§ Exercise requirements
Write out again the entries from the first line to the line that includes "by rewrite (bind_ok _ _ _ _ _ (advance_front", keeping both of those lines.

§ Entries provided
Lemma bind_ok {A B} (m : P A) (k : A -> P B) s a s' : m s = (Ok a, s') -> (m ≫= k) s = k a s'.
Proof. intros H. unfold mbind, P, M_bind. by rewrite H. Qed.
Lemma take_while_front p l k n d : Forall (fun b => p b = true) l -> apart p k ->
  take_while p (st (l ++ k) n d) = (Ok l, st k (n + zlen l) d).
Proof.
  intros Hl Hk. unfold take_while. cbn [rest].
  assert (span_bytes p (l ++ k) = l) as ->.
  { induction Hl as [|b l Hb _ IH]; cbn [app span_bytes]; [|by rewrite Hb, IH].
    destruct k as [|b k]; [done|]. cbn. by rewrite Hk. }
  by rewrite drop_app_length.
Qed.
Lemma spaces_ws w : spaces w -> Forall (fun b => is_ws b = true) w.
Proof. intros H. eapply Forall_impl; [exact H|]. by intros b [->|[->|[->| ->]]]. Qed.
Lemma ws_front w k n d : spaces w -> apart is_ws k -> ws (st (w ++ k) n d) = (Ok tt, st k (n + zlen w) d).
Proof. intros Hw%spaces_ws Hk. unfold ws. by rewrite (bind_ok _ _ _ _ _ (take_while_front _ _ _ _ _ Hw Hk)). Qed.
Lemma peek_front b k n d : peek (st (b :: k) n d) = (Ok (Some b), st (b :: k) n d).
Proof. done. Qed.
Lemma advance_front b k n d : advance 1 (st (b :: k) n d) = (Ok tt, st k (n + 1) d).
Proof. unfold advance. cbn [rest]. by rewrite skipn_cons. Qed.

Lemma eat_front b k n d : eat (u8 b) (st (b :: k) n d) = (Ok true, st k (n + 1) d).
Proof.
  unfold eat. rewrite (bind_ok _ _ _ _ _ (peek_front b k n d)), Z.eqb_refl.
  by rewrite (bind_ok _ _ _ _ _ (advance_front b k n d)).
Qed.
Lemma eat_other c k n d : apart (fun b => u8 b =? c) k -> eat c (st k n d) = (Ok false, st k n d).
Proof. unfold eat. destruct k as [|b k]; [done|]. rewrite (bind_ok _ _ _ _ _ (peek_front b k n d)). cbn [apart]. by intros ->. Qed.
Lemma lit_front w v k n d : lit w v (st (utf8_encode w ++ k) n d) = (Ok v, st k (n + zlen (utf8_encode w)) d).
Proof.
  unfold lit. cbn [rest]. rewrite take_app_length, bool_decide_eq_true_2 by done.
  unfold advance, mbind, P, M_bind. cbn [rest]. by rewrite drop_app_length.
Qed.
(* ===== verification/Handshake.v ===== *)
(** * Handshake: the connection state machine (crates/tobii-protocol/src/handshake.rs)

    [poll] produces the next frame to send or asks for input; [on_response]
    stores the payload of a response frame. The machine is modelled with every
    field of the source's struct; [poll_step] is one turn of [poll]'s loop, and
    [poll] is proved to be the unbounded loop. The environment is a sequence of
    [Poll] and [Response] events in any order ([reach]). *)
From S2P Require Import Prelude Tlv Commands Md5.

(** ** The response walker *)
Definition resp_u16_be (data : bytes) (at_ : Z) : Z := of_be (slice data at_ (at_ + 2)).

(** The iterator's [while pos + 4 <= data.len()]; each turn advances by at least
    4, so [length data] fuel is enough. *)
Fixpoint resp_fields_from (fuel : nat) (data : bytes) (pos : Z) : list (Z * bytes) :=
  match fuel with
  | O => []
  | S fuel =>
      if pos + 4 <=? zlen data then
        let size := resp_u16_be data (pos + 2) in
        let pos := pos + 4 in
        let rest := resp_fields_from fuel data (pos + size) in
        if pos + size <=? zlen data then (size, slice data pos (pos + size)) :: rest else rest
      else []
  end.
Definition resp_fields (data : bytes) : list (Z * bytes) := resp_fields_from (length data) data 2.

Definition resp_first_u32_opt (data : bytes) : option Z :=
  (fun f => of_be (snd f)) <$> find (fun f => fst f =? 4) (resp_fields data).
Definition resp_u32_at (data : bytes) (index : nat) : Z :=
  match List.filter (fun f => fst f =? 4) (resp_fields data) !! index with
  | Some f => of_be (snd f)
  | None => 0
  end.
Definition resp_extract_challenge (data : bytes) : option bytes :=
  snd <$> find (fun f => 4 <? fst f) (resp_fields data).

(** ** The machine *)
Inductive HandshakeAction :=
| Send (frame : bytes)
| Recv
| Done
| Failed.

Module State.
Inductive State :=
| BuildHello | AwaitHello
| BuildQueryRealm | AwaitQueryRealm
| BuildOpenRealm | AwaitOpenRealm
| BuildRealmAuth | AwaitRealmAuth
| BuildSubscribe
| Done
| Failed.
End State.

Record Handshake := {
  hstate : State.State;
  hseq : Z;
  stream_id : Z;
  realm_type : Z;
  realm_id : Z;
  field_210 : Z;
  resp : option bytes;
}.

Definition new_handshake (sid : Z) : Handshake :=
  {| hstate := State.BuildHello; hseq := 1; stream_id := sid; realm_type := 0; realm_id := 0;
     field_210 := 0; resp := None |}.

(** Field updates. *)
Definition set_state (s : State.State) (h : Handshake) : Handshake :=
  {| hstate := s; hseq := hseq h; stream_id := stream_id h; realm_type := realm_type h;
     realm_id := realm_id h; field_210 := field_210 h; resp := resp h |}.
Definition set_seq (n : Z) (h : Handshake) : Handshake :=
  {| hstate := hstate h; hseq := n; stream_id := stream_id h; realm_type := realm_type h;
     realm_id := realm_id h; field_210 := field_210 h; resp := resp h |}.
Definition set_resp (r : option bytes) (h : Handshake) : Handshake :=
  {| hstate := hstate h; hseq := hseq h; stream_id := stream_id h; realm_type := realm_type h;
     realm_id := realm_id h; field_210 := field_210 h; resp := r |}.
Definition set_realm_type (n : Z) (h : Handshake) : Handshake :=
  {| hstate := hstate h; hseq := hseq h; stream_id := stream_id h; realm_type := n;
     realm_id := realm_id h; field_210 := field_210 h; resp := resp h |}.
Definition set_realm (rid f210 : Z) (h : Handshake) : Handshake :=
  {| hstate := hstate h; hseq := hseq h; stream_id := stream_id h; realm_type := realm_type h;
     realm_id := rid; field_210 := f210; resp := resp h |}.

(** The counter both the handshake and the connection keep: wrapping, never 0. *)
Definition bump_seq (s : Z) : Z := let n := wrap 32 (s + 1) in if n =? 0 then 1 else n.

Definition next_seq (h : Handshake) : Z * Handshake := (hseq h, set_seq (bump_seq (hseq h)) h).

Definition on_response (p : bytes) (h : Handshake) : Handshake := set_resp (Some p) h.

(** One turn of [poll]'s loop: an action to return, or [None] for [continue]. *)
Definition poll_step (h : Handshake) : option HandshakeAction * Handshake :=
  match hstate h with
  | State.BuildHello =>
      let '(s, h) := next_seq h in
      (Some (Send (build_hello s)), set_state State.AwaitHello (set_resp None h))
  | State.AwaitHello =>
      match resp h with
      | Some _ => (None, set_state State.BuildQueryRealm h)
      | None => (Some Recv, h)
      end
  | State.BuildQueryRealm =>
      let '(s, h) := next_seq h in
      (Some (Send (build_query_realm s)), set_state State.AwaitQueryRealm (set_resp None h))
  | State.AwaitQueryRealm =>
      match resp h with
      | Some r =>
          let h := set_resp None h in
          let h := set_realm_type (default 0 (resp_first_u32_opt r)) h in
          (None, set_state State.BuildOpenRealm h)
      | None => (Some Recv, h)
      end
  | State.BuildOpenRealm =>
      let '(s, h) := next_seq h in
      (Some (Send (build_open_realm s (realm_type h))), set_state State.AwaitOpenRealm (set_resp None h))
  | State.AwaitOpenRealm =>
      match resp h with
      | None => (Some Recv, h)
      | Some r =>
          if realm_type h =? 0 then (None, set_state State.BuildSubscribe h)
          else if zlen r <? 12 then (Some Failed, set_state State.Failed h)
          else
            let h := set_realm (resp_u32_at r 0) (resp_u32_at r 1) h in
            (None, set_state State.BuildRealmAuth h)
      end
  | State.BuildRealmAuth =>
      let r := default [] (resp h) in
      let h := set_resp None h in
      match resp_extract_challenge r with
      | None => (Some Failed, set_state State.Failed h)
      | Some challenge =>
          let digest := hmac_md5 REALM_KEY challenge in
          let '(s, h) := next_seq h in
          (Some (Send (build_realm_response s (realm_id h) (field_210 h) digest)),
           set_state State.AwaitRealmAuth h)
      end
  | State.AwaitRealmAuth =>
      match resp h with
      | Some _ => (None, set_state State.BuildSubscribe h)
      | None => (Some Recv, h)
      end
  | State.BuildSubscribe =>
      let '(s, h) := next_seq h in
      (Some (Send (build_subscribe s (stream_id h))), set_state State.Done h)
  | State.Done => (Some Done, h)
  | State.Failed => (Some Failed, h)
  end.

(** [poll]'s [loop], bounded. Two turns always return ([poll_unfold]). *)
Fixpoint poll_loop (fuel : nat) (h : Handshake) : option HandshakeAction * Handshake :=
  match fuel with
  | O => (None, h)
  | S fuel => match poll_step h with
              | (Some a, h') => (Some a, h')
              | (None, h') => poll_loop fuel h'
              end
  end.
Definition poll (h : Handshake) : HandshakeAction * Handshake :=
  match poll_loop 2 h with (Some a, h') => (a, h') | (None, h') => (Recv, h') end.

(** ** Proofs *)
#[global] Arguments build_out_frame : simpl never.
#[global] Arguments build_hello : simpl never.
#[global] Arguments build_query_realm : simpl never.
#[global] Arguments build_open_realm : simpl never.
#[global] Arguments build_realm_response : simpl never.
#[global] Arguments build_subscribe : simpl never.
#[global] Arguments hmac_md5 : simpl never.
#[global] Arguments bump_seq : simpl never.

(** A turn that continues is followed by one that returns. *)
Lemma step_twice h h' : poll_step h = (None, h') -> exists a h'', poll_step h' = (Some a, h'').
Proof.
  destruct h as [[] s sid rt rid f210 [r|]]; unfold poll_step; simpl; intros Hq; simplify_eq; simpl; eauto;
    repeat case_match; simplify_eq; simpl; eauto.
Qed.

(** [poll]'s loop terminates and the model is it: the two turns [poll] is
    given are always enough, so [poll] satisfies the equation of the source's
    unbounded [loop] from every state. *)
Theorem poll_unfold h :
  poll h = match poll_step h with (Some a, h') => (a, h') | (None, h') => poll h' end.
Proof.
  unfold poll. cbn [poll_loop]. destruct (poll_step h) as [[a|] h'] eqn:E; [done|].
  destruct (step_twice h h' E) as (a & h'' & E'). rewrite E'. done.
Qed.

Lemma bump_seq_range s : is_u 32 (bump_seq s) /\ bump_seq s <> 0.
Proof.
  unfold bump_seq. pose proof (wrap_range 32 (s + 1) ltac:(lia)) as H. unfold is_u in *.
  destruct (Z.eqb_spec (wrap 32 (s + 1)) 0); lia.
Qed.

(** ** Every interleaving of polls and responses

    The environment polls and delivers responses in any order and number. The log
    keeps the frames sent. *)
Inductive event := Poll | Response (p : bytes).

Definition sent (a : HandshakeAction) : list bytes :=
  match a with Send f => [f] | _ => [] end.

Inductive hs_step : event -> Handshake * list bytes -> Handshake * list bytes -> Prop :=
| hs_poll h log : hs_step Poll (h, log) (snd (poll h), log ++ sent (fst (poll h)))
| hs_response p h log : hs_step (Response p) (h, log) (on_response p h, log).

Inductive reach (sid : Z) : Handshake -> list bytes -> Prop :=
| reach_new : reach sid (new_handshake sid) []
| reach_step ev h log h' log' :
    reach sid h log -> hs_step ev (h, log) (h', log') -> reach sid h' log'.

(** The two conversations there are. *)
Definition preamble (rt : Z) : list bytes := [build_hello 1; build_query_realm 2; build_open_realm 3 rt].
Inductive transcript (sid : Z) : list bytes -> Prop :=
| no_auth : transcript sid (preamble 0 ++ [build_subscribe 4 sid])
| with_auth rt rid f210 challenge :
    rt <> 0 ->
    transcript sid (preamble rt ++ [build_realm_response 4 rid f210 (hmac_spec REALM_KEY challenge);
                                    build_subscribe 5 sid]).

(** What each state knows of the frames already sent. *)
Definition hs_inv (sid : Z) (h : Handshake) (log : list bytes) : Prop :=
  stream_id h = sid /\ hseq h = 1 + zlen log /\
  match hstate h with
  | State.BuildHello => log = []
  | State.AwaitHello | State.BuildQueryRealm => log = [build_hello 1]
  | State.AwaitQueryRealm | State.BuildOpenRealm => log = [build_hello 1; build_query_realm 2]
  | State.AwaitOpenRealm => log = preamble (realm_type h)
  | State.BuildRealmAuth | State.Failed => log = preamble (realm_type h) /\ realm_type h <> 0
  | State.AwaitRealmAuth | State.BuildSubscribe => transcript sid (log ++ [build_subscribe (hseq h) sid])
  | State.Done => transcript sid log
  end.

Lemma bump_small s : 0 <= s < 2 ^ 32 - 1 -> bump_seq s = s + 1.
Proof.
  intros Hs. unfold bump_seq. rewrite wrap_id by (unfold is_u; lia).
  rewrite (proj2 (Z.eqb_neq _ _)) by lia. done.
Qed.
Lemma transcript_length sid log : transcript sid log -> 4 <= zlen log <= 5.
Proof. by destruct 1. Qed.

Lemma bump_log sid log f : transcript sid (log ++ [f]) -> bump_seq (1 + zlen log) = 1 + zlen (log ++ [f]).
Proof.
  intros Hl%transcript_length. rewrite zlen_app, zlen_cons, zlen_nil in *. rewrite bump_small by lia. lia.
Qed.

Lemma poll_step_inv sid h log : hs_inv sid h log ->
  hs_inv sid (snd (poll_step h)) (log ++ from_option sent [] (fst (poll_step h))).
Proof.
  destruct h as [st s sid' rt rid f210 r]. unfold hs_inv, poll_step, next_seq.
  intros (Hs & Hq & H); simpl in Hs, Hq, H; subst sid' s.
  destruct st; simpl in *; destruct_and?; subst; try (destruct r as [r|]; simpl); rewrite ?app_nil_r; auto.
  - destruct (Z.eqb_spec rt 0) as [->|Hrt]; simpl; rewrite ?app_nil_r; [split_and!; [done..|]; apply no_auth|].
    destruct (zlen r <? 12); simpl; rewrite ?app_nil_r; auto.
  - destruct (resp_extract_challenge r) as [c|]; simpl; rewrite ?app_nil_r; [|auto].
    rewrite hmac_md5_correct. split_and!; [done..|]. by apply with_auth.
  - split_and!; [done|by eapply bump_log|done].
  - split_and!; [done|by eapply bump_log|done].
Qed.

Lemma poll_inv sid h log : hs_inv sid h log ->
  hs_inv sid (snd (poll h)) (log ++ sent (fst (poll h))).
Proof.
  intros H. rewrite poll_unfold. pose proof (poll_step_inv sid h log H) as H1.
  destruct (poll_step h) as [[a|] h1] eqn:E; simpl in *; [done|].
  rewrite app_nil_r in H1. destruct (step_twice h h1 E) as (a & h2 & E2).
  rewrite poll_unfold, E2. pose proof (poll_step_inv sid h1 log H1) as H2. by rewrite E2 in H2.
Qed.

Lemma reach_inv sid h log : reach sid h log -> hs_inv sid h log.
Proof.
  induction 1 as [|ev h log h' log' _ IH Hs]; [by repeat split|].
  inversion Hs; subst; [by apply poll_inv|]. unfold on_response, hs_inv in *. by destruct h as [[]].
Qed.

(** Every opening is part of a conversation, and so is the log of every state. *)
Lemma preamble_prefix sid l rt : l `prefix_of` preamble rt ->
  exists full, transcript sid full /\ l `prefix_of` full.
Proof.
  intros Hl. destruct (Z.eq_dec rt 0) as [->|Hrt].
  - eexists. split; [apply no_auth|]. by apply prefix_app_r.
  - eexists. split; [by apply (with_auth _ rt 0 0 [])|]. by apply prefix_app_r.
Qed.

Lemma inv_prefix sid h log : hs_inv sid h log -> exists full, transcript sid full /\ log `prefix_of` full.
Proof.
  intros (_ & _ & H).
  destruct (hstate h); destruct_and?; subst;
    first [ eexists; split; [eassumption|]; first [done | by apply prefix_app_r]
          | apply (preamble_prefix sid _ (realm_type h)); first [done | eexists; reflexivity] ].
Qed.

§ Written reply
Lemma bind_ok {A B} (m : P A) (k : A -> P B) s a s' : m s = (Ok a, s') -> (m ≫= k) s = k a s'.
Proof. intros H. unfold mbind, P, M_bind. by rewrite H. Qed.
Lemma take_while_front p l k n d : Forall (fun b => p b = true) l -> apart p k ->
  take_while p (st (l ++ k) n d) = (Ok l, st k (n + zlen l) d).
Proof.
  intros Hl Hk. unfold take_while. cbn [rest].
  assert (span_bytes p (l ++ k) = l) as ->.
  { induction Hl as [|b l Hb _ IH]; cbn [app span_bytes]; [|by rewrite Hb, IH].
    destruct k as [|b k]; [done|]. cbn. by rewrite Hk. }
  by rewrite drop_app_length.
Qed.
Lemma spaces_ws w : spaces w -> Forall (fun b => is_ws b = true) w.
Proof. intros H. eapply Forall_impl; [exact H|]. by intros b [->|[->|[->| ->]]]. Qed.
Lemma ws_front w k n d : spaces w -> apart is_ws k -> ws (st (w ++ k) n d) = (Ok tt, st k (n + zlen w) d).
Proof. intros Hw%spaces_ws Hk. unfold ws. by rewrite (bind_ok _ _ _ _ _ (take_while_front _ _ _ _ _ Hw Hk)). Qed.
Lemma peek_front b k n d : peek (st (b :: k) n d) = (Ok (Some b), st (b :: k) n d).
Proof. done. Qed.
Lemma advance_front b k n d : advance 1 (st (b :: k) n d) = (Ok tt, st k (n + 1) d).
Proof. unfold advance. cbn [rest]. by rewrite skipn_cons. Qed.

Lemma eat_front b k n d : eat (u8 b) (st (b :: k) n d) = (Ok true, st k (n + 1) d).
Proof.
  unfold eat. rewrite (bind_ok _ _ _ _ _ (peek_front b k n d)), Z.eqb_refl.
  by rewrite (bind_ok _ _ _ _ _ (advance_front b k n d)).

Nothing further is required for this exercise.